I’d say that like the banks and GM, the Post is in the same downward cyclone of financial failure hell that has a firm grip at present. For GM & the Post it’s sticking to a model that consumers no longer want or accept (political basis {Post} bleeding the host company dry by the unions {GM} on products that are the same – no one really wants to buy or accepts).
Either way, many will go away given the absolute fundamentals of “supply and demand and most importantly quality” that are biting at the heels of each of the mentioned institutions.
Perhaps the Post, GM, and Bank former employees can get together and form a company to do “best practice work” on why they drove their host into the ground……………………………

— Libertarian Steve-O
11:16 pm April 22nd, 2009

Earnings reports-Nope, how can they post profits when they borrowed money from the public? Lending policies-absolutely not, how many people that have good credit cannot get loans after the banks happily took their money? Devotion to the public-again no, I dont see lending improving, these companies took tax payer money and then proceeded to increase credit card interests rates on responsible people, cut their balances and closed their accounts. Knowing full well that your debt to available credit greatly influences your overall credit rating. Do I trust them? Do sheep invite a wolf to dinner?

— Jenny-O
1:33 am April 23rd, 2009

Yap, I don’t buy the earnings reports – I expect these banks all to collapse yet. I wouldn’t level this planetary mess entirely on the banks. Everybody has always wanted something for nothing; our generation has demanded it, and got it – for a while. That nothing side couldn’t really work, it’s all come due.

Look for the examples of what I mean, they are everywhere: high-yield, long term, low-risk investments (gullible); free movies / music (stolen); re-fi out your equity (dunce); public workers [police, teachers, firemen…] retiring well before 65 on pensions (unsustainable); government subsidized [tuition, healthcare, retirement…] (borrowing / printing / mooching!); public funded goodies [stadiums, pools, trails…] (more borrowing, mooching).

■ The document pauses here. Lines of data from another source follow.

(* ===== verification/Banker.v ===== *)
(** * The banker's algorithm

    Models [BankersState] of [src/pkg/concurrency/deadlock_banker.go]: claims,
    the safety check and the granting of requests.  [None] stands for an index
    out of range. *)

From S2P Require Import Prelude Visualizer.

Record BankersState := mkBank {
  NumProcesses : Z; NumResources : Z; ResourceNames : list string;
  Available : list Z; Max : list (list Z); Allocation : list (list Z); Need : list (list Z) }.
#[export] Instance eta_BankersState : Eta BankersState := λ b,
  mkBank (NumProcesses b) (NumResources b) (ResourceNames b) (Available b) (Max b)
    (Allocation b) (Need b).

(** [make([]int, m)] followed by [copy]. *)
Definition copyInto (m : nat) (src : list Z) : list Z :=
  take m src ++ replicate (m - length src) 0.

Definition NewBankersState (procCount : Z) (resNames : list string) (totalResources : list Z)
    : option BankersState :=
  if procCount <? 0 then None else
  let m := length resNames in
  let zero := replicate (Z.to_nat procCount) (replicate m 0) in
  Some (mkBank procCount (len resNames) resNames (copyInto m totalResources) zero zero zero).

(** [for j := 0; j < n; j++ { body }] *)
Fixpoint forj {S : Type} (n : nat) (j : Z) (body : Z → S → option S) (s : S) : option S :=
  match n with
  | O => Some s
  | Datatypes.S n => s ← body j s; forj n (j + 1) body s
  end.

Definition idx2 (M : list (list Z)) (i j : Z) : option Z := row ← idx M i; idx row j.
Definition upd2 (f : Z → Z) (i j : Z) (M : list (list Z)) : list (list Z) :=
  upd_idx (upd_idx f j) i M.

Definition claimStep (procIdx : Z) (maxClaim currentAlloc : list Z) (j : Z) (b : BankersState)
    : option BankersState :=
  m ← idx maxClaim j; _ ← idx2 (Max b) procIdx j;
  c ← idx currentAlloc j; _ ← idx2 (Allocation b) procIdx j; _ ← idx2 (Need b) procIdx j;
  _ ← idx (Available b) j;
  Some (b <| Max ::= upd2 (λ _, m) procIdx j |>
          <| Allocation ::= upd2 (λ _, c) procIdx j |>
          <| Need ::= upd2 (λ _, m - c) procIdx j |>
          <| Available ::= upd_idx (λ x, x - c) j |>).
(** ** User pointers *)

(** The validation of user buffers, for 64-bit addresses and sizes: a buffer
    is accepted exactly when it starts below the kernel and either ends at or
    below its base, or is so long that its end wraps around the address space
    and comes out at or below the base.  Buffers that do not wrap are therefore
    judged correctly, and the wrapped ones, which do cover the kernel, are let
    through. *)
Theorem ValidateUserPointer_spec vAddr size sd
    (Hv : is_u64 vAddr) (Hs : is_u64 size) (Hb : 0 ≤ KernelBase sd) :
  ValidateUserPointer vAddr size sd = None ↔
    vAddr < KernelBase sd ∧
    (vAddr + size ≤ KernelBase sd ∨ 2 ^ 64 ≤ vAddr + size ≤ 2 ^ 64 + KernelBase sd).
Proof.
  unfold ValidateUserPointer, is_u64, u64_mod in *.
  assert (Hw : u64 (vAddr + size) =
    if vAddr + size <? 2 ^ 64 then vAddr + size else vAddr + size - 2 ^ 64).
  { unfold u64, u64_mod. destruct (Z.ltb_spec (vAddr + size) (2 ^ 64)).
    - apply Z.mod_small. lia.
    - symmetry. apply Z.mod_unique_pos with 1; lia. }
  rewrite Hw. destruct (Z.leb_spec (KernelBase sd) vAddr); [rewrite orb_true_r; split; [done|lia]|].
  rewrite orb_false_r. destruct (Z.ltb_spec (vAddr + size) (2 ^ 64)), (Z.ltb_spec (KernelBase sd)
    (vAddr + size)), (Z.ltb_spec (KernelBase sd) (vAddr + size - 2 ^ 64));
    (split; [intros|done || lia]); try done; lia.
Qed.

Lemma ValidateUserPointer_spec_witness :
  ValidateUserPointer 0x1000 (2 ^ 64 - 1) NewSyscallDispatcher = None ∧
  ValidateUserPointer 0xBFFFFFF0 0x10 NewSyscallDispatcher = None.
Proof.
  split; apply ValidateUserPointer_spec; unfold is_u64, u64_mod; simpl; lia.
Defined.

Cheap money is a huge component of what drives banks to do stupid things, and people to do the same. But you really need cultural rot to build a country of freeloaders, and bad ideas underlie it all. And who’s in charge of filling our heads with ideas?

— egoist
4:51 am April 23rd, 2009

All the money was sent to Israel.

— mr_know_it-all
8:31 am April 23rd, 2009

This article is talking heresy! We’re supposed to be on board and satisfied with phrase like “Glimmers of Hope” and “Green Shoots of Recovery”, not questioning the actions of the elite and their continued policies of rewarding themselves for wrecking the world economy and still rewarding themselves for it.

— Heresy
8:47 am April 23rd, 2009

“So successfully have they [bankers?] taken control of the apparatus of government that it’s become nearly impossible to hold them accountable.”

So it is governments fault, but only the bankers control of government. At least the PD has finally come out and said the government is at fault - I never thought that would happen. But their resoponse is more of the same — give government another chance, it was just the people involved this time who caused the problem, not the fact that government itself (read the FED and Fannie and Freddie MAC) that brought about the debacle.

Limit governments role (don’t allow them to promote credit to uncreditworthy candidates). The bankers will find one way or another to control the system and all the attempts to prevent it are ridiculous. Allow banks to fall on their own, we need the correction and we need better banks. We won’t get either as long as we keep propping up failure.

— John Deal
9:17 am April 23rd, 2009

The government has painted itself into a corner. By propping up one company that faced bankruptcy, they put themselves in the position of having to justify not propping up the thousands of other companies which will face bankruptcy in the future, and of analyzing and managing the business of those for whom they do intervene.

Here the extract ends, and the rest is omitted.